ThunderstormDistributor Code

Distribute jobs to compute nodes on dynamic clusters

Status: Beta

Brought to you by: dtulga

Tree [a171fc] master / History

HTTPS access

File	Date	Author	Commit
TSDistributor	2014-03-10	David Tulga	[a171fc] ThunderstormDistributor 0.6 Beta
TSDistributor-Release	2014-03-10	David Tulga	[a171fc] ThunderstormDistributor 0.6 Beta
INSTALL	2014-03-10	David Tulga	[a171fc] ThunderstormDistributor 0.6 Beta
LICENSE	2014-03-10	David Tulga	[a171fc] ThunderstormDistributor 0.6 Beta
README	2014-03-10	David Tulga	[a171fc] ThunderstormDistributor 0.6 Beta
TSDistributor_0.6_2014_3_10.tar.gz	2014-03-10	David Tulga	[a171fc] ThunderstormDistributor 0.6 Beta

Read Me



ThunderstormDistributor 0.6 Beta (2014-3-9)
by David Tulga
Originally designed for the Wall Lab at Harvard CBMI


See INSTALL for custom installation instructions (for use with RaiforestCluster, no additional installation is required)
See LICENSE for license text (Open Source MIT-style license)


== Description ==

ThunderstormDistributor is a queuing system that distributes jobs and computational workload across dynamic clusters in the cloud. It manages the assignment of jobs to maximize CPU and memory usage and prevent oversubscription of compute nodes. It also performs advanced statistics collection on individual compute nodes and jobs to graph the distribution of disk, network, CPU, and memory usage over time, which facilitates the advanced optimization and tuning of computational workflows.
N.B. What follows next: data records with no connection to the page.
(* ===== verification/ResponseDecode.v ===== *)
(** * Responses and requests as a whole

    [convert_from_uds] and [convert_request_from_uds] of payload_decode.rs: which
    response of the service a payload is, the order of its parameters, the
    response that is returned; what diagservices.rs then makes of it
    ([serialize_to_json], [as_nrc]).  The service is the one the lookup found. *)

From stdpp Require Import strings gmap.
From stdpp Require Import list.
From S2P Require Import Prelude Bytes Errors Text Ieee754 Json StateCharts DiagCodedType Values Conversion Uds Payload FieldDecoding Database PayloadDecode DecodeSafety.

Local Open Scope Z_scope.

(** ** The order of parameters *)

(** [sort_by] is stable. *)
Fixpoint insert_by {A} (leb : A -> A -> bool) (a : A) (l : list A) : list A :=
  match l with
  | [] => [a]
  | b :: l' => if leb a b then a :: l else b :: insert_by leb a l'
  end.
Definition sort_by {A} (leb : A -> A -> bool) : list A -> list A := foldr (insert_by leb) [].

Definition then_cmp (a b : comparison) : comparison := match a with Eq => b | c => c end.

Definition param_position_order (a b : Param) : comparison :=
  match has_byte_position a, has_byte_position b with
  | true, true => then_cmp (Z.compare (byte_position a) (byte_position b)) (Z.compare (bit_position a) (bit_position b))
  | false, true => Gt
  | true, false => Lt
  | false, false => Eq
  end.

Definition position_leb (a b : Param) : bool := match param_position_order a b with Gt => false | _ => true end.

(** ** Responses *)

Inductive DiagServiceResponseType : Type := PositiveResponse | NegativeResponse.

(** The path of a parameter that could not be decoded. *)
Record MappedResponseData : Type := { mapped : MappedPayload; errors : list str }.

Record DiagServiceResponseStruct : Type := {
  response_data : list Z;
  mapped_data : option MappedResponseData;
  result_type : DiagServiceResponseType
}.

Definition create_diag_service_response (data : MappedPayload) (response_type : ResponseType) (raw_uds_payload : list Z)
    (mapping_errors : list str) : DiagServiceResponseStruct :=
  {| response_data := raw_uds_payload;
     mapped_data := Some {| mapped := data; errors := mapping_errors |};
     result_type := match response_type with Negative | GlobalNegative => NegativeResponse | Positive => PositiveResponse end |}.

(** The configured names of the semantics DATA and SERVICEIDRQ. *)
Record Semantics : Type := { data_semantic : str; service_id_rq : str }.

Definition ch_slash : Z := 47.

Section convert.
Context {ext : Externals} (to_string : spec_float -> str) (semantics : Semantics).

(** A parameter at the beginning with the constant [first_byte]. *)
Definition response_matches (first_byte : str) (r : Response) : option (Response * list Param) :=
  params ← response_params r;
  if existsb (fun p => (byte_position p =? 0)
                       && bool_decide ((c ← as_coded_const p; coded_value c) = Some first_byte)) params
  then Some (r, params) else None.

Definition skipped (p : Param) : bool :=
  match semantic p with
  | Some s => negb (bool_decide (s = data_semantic semantics)) && negb (bool_decide (s = service_id_rq semantics))
  | None => false
  end.

Definition min_list (l : list Z) : option Z := match l with [] => None | a :: l => Some (foldr Z.min a l) end.

Definition data_offset (params : list Param) : Z :=
  default 0 (min_list (byte_position <$> filter (fun p => semantic p = Some (data_semantic semantics)) params)).

(** One parameter; a [DataError] is noted and decoding goes on. *)
Definition map_top_param (fuel : nat) (svc : DiagService) (name : str) (p : Param) (errors : list str) : mapper (list str) :=
  fun s => match map_param_from_uds to_string fuel svc name (ParamContext_new p 0) s with
           | (s, Ok ()) => (s, Ok errors)
           | (s, Err (Failed DataError)) => (s, Ok (errors ++ [ch_slash :: name]))
           | (s, Err e) => (s, Err e)
           end.

Fixpoint map_response_params (fuel : nat) (svc : DiagService) (params : list Param) (errors : list str) : mapper (list str) :=
  match params with
  | [] => mret errors
  | p :: params =>
      if skipped p then map_response_params fuel svc params errors
      else
        name ← required (short_name p);
        _ ← (if has_byte_position p then on_payload (modify (set_last_read_byte_pos (byte_position p))) else mret ());
        errors ← map_top_param fuel svc name p errors;
        map_response_params fuel svc params errors
  end.

(** [positive] is what a positive response of a service does to the ECU's
    states. *)
Definition convert_from_uds {St} (positive : DiagComm -> St -> St) (fuel : nat) (svc : DiagService) (payload : list Z)
    (map_to_json : bool) (st : St) : St * presult DiagServiceResponseStruct :=
  match diag_comm svc, try_extract_sid_from_payload payload, Payload.first (new payload) with
  | None, _, _ => (st, Err (Failed InvalidDatabase))
  | _, Err e, _ => (st, Err (Failed e))
  | _, _, None => (st, Err (Failed BadPayload))
  | Some mapped_diag_comm, Ok _, Some response_first_byte =>
      match find_map (response_matches (decimal response_first_byte))
              (default [] (pos_responses svc) ++ default [] (neg_responses svc)) with
      | Some (response, params) =>
          match ResponseType_try_from (response_type response) with
          | Err e => (st, Err (Failed e))
          | Ok response_type =>
              (if bool_decide (response_type = Positive) then positive mapped_diag_comm st else st,
               v ← fallible (view (new payload));
               raw_uds_payload ← fallible (ok_or (slice v (data_offset params) (len v)) BadPayload);
               if bool_decide (response_type = Positive) && negb map_to_json then
                 Ok {| response_data := raw_uds_payload; mapped_data := None; result_type := PositiveResponse |}
               else
                 match map_response_params fuel svc (sort_by position_leb params) [] (new payload, ∅) with
                 | ((_, data), Ok errors) => Ok (create_diag_service_response data response_type raw_uds_payload errors)
                 | (_, Err e) => Err e
                 end)
          end
      | None =>
          (st, Ok {| response_data := payload; mapped_data := None;
                     result_type := if response_first_byte =? NEGATIVE_RESPONSE then NegativeResponse else PositiveResponse |})
      end
  end.

(** Requests are decoded in the order of the database. *)
Fixpoint map_request_params (fuel : nat) (svc : DiagService) (params : list Param) (errors : list str) : mapper (list str) :=
  match params with
  | [] => mret errors
  | p :: params =>
      name ← required (short_name p);
      _ ← on_payload (modify (fun payload => set_last_read_byte_pos
            (if has_byte_position p then byte_position p else last_read_byte_pos payload) payload));
      errors ← map_top_param fuel svc name p errors;
      map_request_params fuel svc params errors
  end.

Definition convert_request_from_uds (fuel : nat) (svc : DiagService) (payload : list Z) (map_to_json : bool)
    : presult DiagServiceResponseStruct :=
  request ← fallible (ok_or (request svc) RequestNotSupported);
  match map_request_params fuel svc (default [] request) [] (new payload, ∅) with
  | (_, Err e) => Err e
  | ((_, data), Ok errors) =>
      if negb map_to_json then Ok {| response_data := payload; mapped_data := None; result_type := PositiveResponse |}
      else Ok (create_diag_service_response data Positive payload errors)
  end.
End convert.

Definition CLEAR_FAULT_MEM_POS_RESPONSE_SID : Z := 84.

Definition convert_service_14_response (response : list Z) : dresult DiagServiceResponseStruct :=
  sid ← try_extract_sid_from_payload response;
  let answer t := {| response_data := response; mapped_data := None; result_type := t |} in
  if sid =? CLEAR_FAULT_MEM_POS_RESPONSE_SID then Ok (answer PositiveResponse)
  else if sid =? NEGATIVE_RESPONSE then Ok (answer NegativeResponse)
  else Err UnexpectedResponse.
This version of ThunderstormDistributor includes job queuing across multiple machines on dynamic clusters, including user-specific execution, memory, CPU, real time, and wall time reservations and limits, and full statistics collection functionality.  It also supports dynamic resource allocation, to prevent node oversubscription, and job management, including login, cancellation, and termination. RainforestCluster can setup ThunderstormDistributor for a custom cluster on Amazon's EC2 cloud service. Otherwise, ThunderstormDistributor can run on other clusters, or even local or static clusters; however, manual setup is required. It does not have any Amazon dependencies, only requiring the Qt library and Linux (Kernel 2.6.18+). (See INSTALL for custom install intructions)  As it is in beta, debug logging is turned on, and it only supports one queue.
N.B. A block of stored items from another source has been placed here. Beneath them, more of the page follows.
(* ===== verification/ResponseLaws.v ===== *)
(** * What decoding a payload gives

    The totality of [convert_from_uds] and [convert_request_from_uds], the
    constants a response must carry, and, run on concrete payloads, where the
    code decodes something else than the database says. *)

From stdpp Require Import strings gmap.
From stdpp Require Import list sorting.
From S2P Require Import Prelude Bytes Errors Text Ieee754 Json StateCharts DiagCodedType Values Conversion Uds Payload FieldDecoding Database SampleDatabase PayloadDecode DecodeSafety ResponseDecode.

Local Open Scope Z_scope.

(** ** Sorting *)

Lemma insert_by_perm {A} (leb : A -> A -> bool) a l : insert_by leb a l ≡ₚ a :: l.
Proof.
  induction l as [|b l IH]; [done|]. simpl. destruct (leb a b); [done|]. rewrite IH. apply Permutation_swap.
Qed.

Lemma sort_by_perm {A} (leb : A -> A -> bool) l : sort_by leb l ≡ₚ l.
Proof. induction l as [|a l IH]; [done|]. simpl. by rewrite insert_by_perm, IH. Qed.

Lemma position_leb_total a b : position_leb a b = false -> position_leb b a = true.
Proof.
  unfold position_leb, param_position_order, then_cmp.
  destruct (has_byte_position a), (has_byte_position b); try done.
  rewrite (Z.compare_antisym (byte_position a)), (Z.compare_antisym (bit_position a)).
  by destruct (Z.compare (byte_position a) _), (Z.compare (bit_position a) _).
Qed.

Lemma insert_by_sorted {A} (leb : A -> A -> bool) a l : (forall x y, leb x y = false -> leb y x = true) ->
  Sorted (fun x y => leb x y = true) l -> Sorted (fun x y => leb x y = true) (insert_by leb a l).
Proof.
  intros Htotal Hs. induction Hs as [|b l Hs IH Hhd]; simpl; [by repeat constructor|].
  destruct (leb a b) eqn:E; [by repeat constructor|]. constructor; [done|].
  destruct l as [|c l]; simpl; [constructor; by apply Htotal|].
  inversion Hhd; subst. destruct (leb a c); constructor; [by apply Htotal|done].
Qed.

Lemma sort_by_sorted {A} (leb : A -> A -> bool) l : (forall x y, leb x y = false -> leb y x = true) ->
  Sorted (fun x y => leb x y = true) (sort_by leb l).
Proof. intros Ht. induction l as [|a l IH]; simpl; [constructor|by apply insert_by_sorted]. Qed.

(** ** Every parameter *)

Section total.
Context {ext : Externals} (to_string : spec_float -> str) (n : nat) (svc : DiagService).

Lemma mapper_top name p errors : decodable svc n p = true -> safe_mapper (map_top_param to_string n svc name p errors).
Proof using.
  intros Hp data payload Hwf. pose proof (decodable_param to_string svc n name p 0 None Hp ltac:(lia) data payload Hwf) as [Ha Hr].
  unfold map_top_param, ParamContext_new. simpl in *.
  destruct (map_param_from_uds to_string n svc name _ (payload, data)) as [[payload' data'] [[]|[[]| |]]]; simpl in *; done.
Qed.

Lemma mapper_response semantics params errors : Forall (fun p => decodable svc n p = true) params ->
  safe_mapper (map_response_params to_string semantics n svc params errors).
Proof using.
  intros Hp. revert errors. induction Hp as [|p params Hp _ IH]; intros errors; simpl; [apply mapper_ret|].
  destruct (skipped semantics p); [apply IH|]. apply mapper_required. intros name _.
  assert (0 <= byte_position p).
  { destruct n; simpl in Hp; [done|]. apply andb_true_iff in Hp as [Hu _]. unfold unsigned in Hu.
    apply andb_true_iff in Hu as [Hu _]. by apply Z.leb_le. }
  apply mapper_bind; [case_match; [by apply mapper_of_payload, safe_set_last|apply mapper_ret]|]. intros _.
  apply mapper_bind; [by apply mapper_top|]. apply IH.
Qed.

Lemma mapper_request params errors : Forall (fun p => decodable svc n p = true) params ->
  safe_mapper (map_request_params to_string n svc params errors).
Proof using.
  intros Hp. revert errors. induction Hp as [|p params Hp _ IH]; intros errors; simpl; [apply mapper_ret|].
  apply mapper_required. intros name _.
  assert (0 <= byte_position p).
  { destruct n; simpl in Hp; [done|]. apply andb_true_iff in Hp as [Hu _]. unfold unsigned in Hu.
    apply andb_true_iff in Hu as [Hu _]. by apply Z.leb_le. }
  apply mapper_bind.
  { apply mapper_of_payload. intros payload Hwf. pose proof (cw_counters payload Hwf) as (_ & Hl & _).
    case_match; [by apply (safe_set_last (byte_position p))|by apply (safe_set_last (last_read_byte_pos payload))]. }
  intros _. apply mapper_bind; [by apply mapper_top|]. apply IH.
Qed.

Lemma new_cursor_wf payload : len payload <= MAX_PAYLOAD -> cursor_wf (new payload).
Proof using. intros Hl. split; [constructor|done|by repeat split]. Qed.
End total.

(** Every parameter of the service, request and responses. *)
Definition service_params (svc : DiagService) : list Param :=
  default [] (default None (request svc)) ++
  (r ← default [] (pos_responses svc) ++ default [] (neg_responses svc); default [] (response_params r)).

(** C33: decoding a response, or a request, always ends, and never in a panic,
    whatever the bytes: with a value or an error of the source, when the
    database is [n] deep below the service's parameters and its positions are
    unsigned. *)
Theorem decoding_is_total {ext : Externals} to_string semantics {St} (positive : DiagComm -> St -> St) n svc payload map_to_json st :
  forallb (decodable svc n) (service_params svc) = true -> len payload <= MAX_PAYLOAD ->
  regular (convert_from_uds to_string semantics positive n svc payload map_to_json st).2 /\
  regular (convert_request_from_uds to_string n svc payload map_to_json).
Proof.
  intros Hall Hl. pose proof (new_cursor_wf payload Hl) as Hwf.
  assert (Forall (fun p => decodable svc n p = true) (service_params svc)) as Hp
    by (apply Forall_forall; intros p Hp; rewrite forallb_forall in Hall; by apply Hall, list_elem_of_In).
  apply Forall_app in Hp as [Hreq Hresp]. split.
  - unfold convert_from_uds. destruct (diag_comm svc) as [dc|]; [|done].
    destruct (try_extract_sid_from_payload payload); [|done]. destruct (Payload.first _); [|done].
    destruct (find_map _ _) as [[r params]|] eqn:Hfind; [|done].
    destruct (ResponseType_try_from _) as [t|]; [|done]. simpl.
    destruct (view (new payload)) as [v|]; [|done]. simpl. destruct (slice v _ _); [|done]. simpl.
    destruct (_ && _); [done|].
    assert (Forall (fun p => decodable svc n p = true) (sort_by position_leb params)) as Hs.
    { rewrite sort_by_perm. revert Hfind Hresp. clear. generalize (default [] (pos_responses svc) ++ default [] (neg_responses svc)).
      intros l. induction l as [|r' l IH]; [done|]. simpl. unfold response_matches at 1.
      intros Hf [Hr Hl]%Forall_app. destruct (response_params r') as [ps|]; simpl in Hf; [|by apply IH].
      destruct (existsb _ ps); [by injection Hf as _ <-|by apply IH]. }
    pose proof (mapper_response to_string n svc semantics _ [] Hs ∅ (new payload) Hwf) as [_ Hr]. simpl in Hr.
    by destruct (map_response_params _ _ _ _ _ _ _) as [[p' d'] [e|e]].
  - unfold convert_request_from_uds. destruct (request svc) as [params|]; [|done]. simpl in *.
    pose proof (mapper_request to_string n svc _ [] Hreq ∅ (new payload) Hwf) as [_ Hr]. simpl in Hr.
    destruct (map_request_params _ _ _ _ _ _) as [[p' d'] [e|e]]; [by destruct (negb map_to_json)|done].
Qed.

Local Open Scope string_scope.

(** A response with a repeated structure, a multiplexer and a value of the
    request, which is too short for its last case. *)
Definition sample_service : DiagService := service_of
  [const_param "sid" 0 8 "34"; number_param "did" 1 8]
  [const_param "sid" 0 8 "98"; matching_param "did" 1 1;
   value_param "mux" (Some 2) (mux_of 0 1 [case_of "one" 1 (Some (structure [number_param "x" 0 16] None))] None);
   value_param "items" (Some 5) (end_of_pdu [number_param "a" 0 8; number_param "b" 1 8])].

Definition sample_semantics : Semantics := {| data_semantic := chars "DATA"; service_id_rq := chars "SERVICEIDRQ" |}.

Lemma decoding_is_total_witness :
  regular (convert_from_uds (ext := reference) no_floats sample_semantics (fun _ n => S n) 8 sample_service
             [98; 7; 1; 0; 9; 1; 2; 3] true 0%nat).2 /\
  regular (convert_request_from_uds (ext := reference) no_floats 8 sample_service [98; 7; 1; 0; 9; 1; 2; 3] true).
Proof. apply decoding_is_total; [vm_compute; reflexivity|vm_compute; discriminate]. Defined.

(** ** Runs in which the code and the database disagree *)

Inductive step : Type := Key (n : string) | Index (i : nat).

(** The bytes at a path through the containers. *)
Fixpoint bytes_at (path : list step) (c : DiagDataTypeContainer) : option (list Z) :=
  match path, c with
  | [], RawContainer raw => Some (raw_data raw)
  | Key n :: path, Struct m => m !! chars n ≫= bytes_at path
  | Index i :: Key n :: path, RepeatingStruct l => m ← l !! i; m !! chars n ≫= bytes_at path
  | _, _ => None
  end.

Definition bytes_of (r : presult DiagServiceResponseStruct) (path : list step) : option (list Z) :=
  match r with Ok r => m ← mapped_data r; bytes_at path (Struct (mapped m)) | Err _ => None end.

Definition decoded_request (params : list Param) (payload : list Z) : presult DiagServiceResponseStruct :=
  convert_request_from_uds (ext := reference) no_floats 8 (service_of params []) payload true.

Definition decoded_response (svc : DiagService) (payload : list Z) : presult DiagServiceResponseStruct :=
  (convert_from_uds (ext := reference) no_floats sample_semantics (fun _ st => st) 8 svc payload true ()).2.

(** The switch key is cut off at its byte position and then looked for at that
    position again: of [9; 1; 2; 3] the key at byte 1 is 1, the code takes 2. *)
Example mux_switch_key_read_twice_as_far :
  bytes_of (decoded_request [value_param "m" (Some 0) (mux_of 1 2 [case_of "a" 1 None; case_of "b" 2 None] None)] [9; 1; 2; 3])
    [Key "m"; Key "Selector"] = Some [2].
Proof. vm_compute. reflexivity. Qed.

(** A parameter that repeats byte 1 of the request at byte 2 of the response is
    read at byte 3: the slice starts at its position, and the request's
    position is counted from there. *)
Example matching_request_param_misplaced :
  bytes_of (decoded_response (service_of
      [const_param "sid" 0 8 "34"; number_param "did" 1 8]
      [const_param "sid" 0 8 "98"; number_param "status" 1 8; matching_param "did" 2 1; number_param "v" 3 8])
    [98; 0; 5; 6]) [Key "did"] = Some [6].
Proof. vm_compute. reflexivity. Qed.

(** A reserved parameter does not count as read, so the items of a repeated
    structure that ends in one overlap: of 1 2 | 3 4 the second item reads 2. *)
Example reserved_tail_misaligns_items :
  (fun i => bytes_of (decoded_request
      [number_param "n" 0 8; value_param "l" (Some 1) (end_of_pdu [number_param "x" 0 8; reserved_param "r" 1 8])]
      [9; 1; 2; 3; 4]) [Key "l"; Index i; Key "x"]) <$> [0; 1; 2]%nat
  = [Some [1]; Some [2]; Some [3]].
Proof. vm_compute. reflexivity. Qed.

(** A structure is not decoded to a structure: its values go to the map around
    it, where those of the next structure replace them. *)
Example structures_are_flattened :
  let r := decoded_request
    [value_param "s" (Some 0) (structure [number_param "x" 0 8] None);
     value_param "t" (Some 1) (structure [number_param "x" 0 8] None)] [1; 2] in
  (bytes_of r [Key "x"], bytes_of r [Key "s"; Key "x"], bytes_of r [Key "t"; Key "x"]) = (Some [2], None, None).
Proof. vm_compute. reflexivity. Qed.

(** A request whose MATCHING-REQUEST-PARAM names its own position is looked up
    for ever. *)
Lemma self_reference_exhausts_fuel {ext : Externals} to_string n name base outer payload data :
  let p := matching_param "m" 0 0 in
  (map_param_from_uds to_string n (service_of [p] []) name
     {| parameter := p; base_offset := base; outer_context := outer |} (payload, data)).2 = Err OutOfFuel.
Proof.
  simpl. revert base outer. induction n as [|n IH]; intros base outer; [done|]. simpl.
  unfold map_param_matching_request_from_uds, required, returns, lift, mbind, st_result_bind, mret, st_result_ret. simpl.
  specialize (IH 0 None). unfold matching_param, param_at in IH |- *. simpl in IH |- *. unfold ParamContext_new.
  match type of IH with (?t).2 = _ => destruct t as [? []] end; by simpl in *.
Qed.

(** The negative answer to a fault memory request has no sid of its own, so it
    is taken for an unexpected one. *)
Example negative_clear_dtc_is_unexpected nrc : convert_service_14_response [NEGATIVE_RESPONSE; 20; nrc] = Err UnexpectedResponse.
Proof. reflexivity. Qed.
See: http://www.davidtulga.com/thunderstorm.htm for full information and a statistics viewer demo



== Usage ==


TSDistributor
Use this command to start the supervisor and worker processes
It is also the command that is called for the management aliases
(Global Modes Are: --supervisor, --worker, --submit, --jobs, --hosts, --cancel, --kill)
(Also include --version --help + --mode --help)
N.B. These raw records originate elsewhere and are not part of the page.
(** What is written holds every number at its place. *)
Lemma payload_holds n svc params functional json :
  diag_comm svc <> None -> request svc = Some (Some params) -> plain_request params = true -> given params json = true ->
  exists uds, create_uds_payload to_string strict (S n) svc (Ok ()) functional (Some (ParameterMap json)) = Ok uds /\
    bytes uds /\ len uds <= MAX_BYTES /\
    forall s, s ∈ slots params -> exists z, assigned json s = Some z /\ stored (slot_field s) z uds.
Proof using ExternalsOk0.
  intros Hcomm Hreq Hplain Hgiven. unfold plain_request, given in *. rewrite !andb_true_iff in Hplain. destruct Hplain as [[Hslots Hnames] Happart].
  rewrite andb_true_iff in Hgiven. destruct Hgiven as [Hgiven Hkeys]. unfold create_uds_payload.
  destruct (diag_comm svc); [|done]. rewrite Hreq. cbn [database ok_or fallible mbind result_bind default].
  set (l := sort_by position_leb params). assert (l ≡ₚ params) as Hl by apply sort_by_perm.
  assert (Forall (fun q => is_Some (slot_of q)) l) as Hall.
  { rewrite Hl. apply Forall_forall. intros q Hq. rewrite forallb_forall in Hslots. apply list_elem_of_In, Hslots in Hq. by apply bool_decide_eq_true in Hq. }
  assert (Forall (fun s => is_Some (assigned json s)) (slots l)) as Hass.
  { rewrite Hl. apply Forall_forall. intros s Hs. rewrite forallb_forall in Hgiven. apply list_elem_of_In, Hgiven in Hs. by apply bool_decide_eq_true in Hs. }
  pose proof (fields_split json (slots l) Hass) as Hsplit.
  destruct (constants_laid l [] [] (value_fields json (slots l)).*1 Hall) as (p & done_ & Hconst & Hdone & Hlaid).
  { apply laid_start; rewrite Hsplit; [apply plain_fields|]. rewrite Hl. by apply spread_b_spec. }
  destruct (values_laid n json l p done_ Hall Hass Hlaid) as (uds & done_' & Hvalues & Hdone' & Hfinal). exists uds.
  split; [|split; [apply Hfinal|split; [apply Hfinal|]]].
  - transitivity (uds ← process_coded_constants l []; process_parameter_map to_string strict (S n) l json uds); [by destruct functional|].
    rewrite Hconst. cbn [mbind result_bind]. unfold process_parameter_map, reject_unexpected_keys.
    assert (existsb (fun k => negb (bool_decide (k ∈ names l))) (keys json) = false) as ->.
    { apply not_true_iff_false. rewrite existsb_exists. intros (k & Hk & Hno). rewrite forallb_forall in Hkeys.
      apply Hkeys, bool_decide_eq_true in Hk. apply negb_true_iff, bool_decide_eq_false in Hno. apply Hno. unfold names.
      by rewrite (omap_Permutation short_name _ _ Hl). }
    rewrite andb_false_r. done.
  - intros s Hs. rewrite Forall_forall in Hass. destruct (Hass s) as [z Hz]; [by rewrite Hl|]. exists z. split; [done|].
    eapply (laid_stored uds done_' []); [done|]. rewrite Hdone', Hdone, app_nil_r, Permutation_app_comm.
    apply split_holds; [by apply Forall_forall|by rewrite Hl|done].
Qed.
End encode.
TSDistributor <global_mode_option> <additional_options>

For all commands, additional options available are:
	--config --config_file <config_file_path> : Load a different config file than the default
	--no_config : Don't load the default config file

--supervisor --super -s
Start in supervisor mode (ONLY ONE PER CLUSTER!)
Also: tssupervisor tssuper
Supervisor Mode Options:
	--cluster_name : Set the cluster name
	--super_worker_on : Start a worker on the supervisor node (Default)
	--super_worker_off : Don't start a worker on the supervisor node
	--network_failure_timeout <seconds> : Set the network timeout until a node is determined to have gone down, Default is 60 seconds
	--workers_die_on_disconnect_on : Workers die on network disconnect (Default)
	--workers_die_on_disconnect_off : Workers do not die on network disconnect
	--ram_limit --memory_limit -R : Set the default memory max per job for all jobs, Default is to set to the max ram limit of the smallest node in the cluster
	--ram_limit_absolute --memory_limit_absolute -Ra : Set a maximum absolute memory usage for all jobs (individually)
	--wall_limit -W : Set the default cpu wall time max per job for this worker, Default is no limit
	--wall_limit_absolute -Wa : Set a maximum absolute cpu wall time limit for all jobs
	--time_limit -T : Set the default real time max per job for this worker, Default is no limit
	--time_limit_absolute -Ta : Set a maximum absolute real time limit for all jobs


Also, for all commands except supervisor, either in the config file or by command line:
	--supervisor_location : set the supervisor location to connect to, can be either a /etc/hosts name, dns domain name, or ip address

--worker --w
Start in worker mode (Recommended one per node, supervisor process already has one start automatically)
Also: tsworker tsnode
Worker Mode Options (Also for worker on supervisor if enabled):
	--machine -m <node_name> : Set the machine name, otherwise auto-set to the hosts/shell name
	--n_cores -n : Set the number of cores (normally auto-detected to the total # of cores on the machine)
	--total_ram_limit --total_memory_limit -Rt : Set the maximum memory for all jobs total running on this worker, Default is to set to 90% of the ram on the machine (No jobs can be started on this worker requesting more memory than this limit), or all memory - 1 GiB (whichever is less)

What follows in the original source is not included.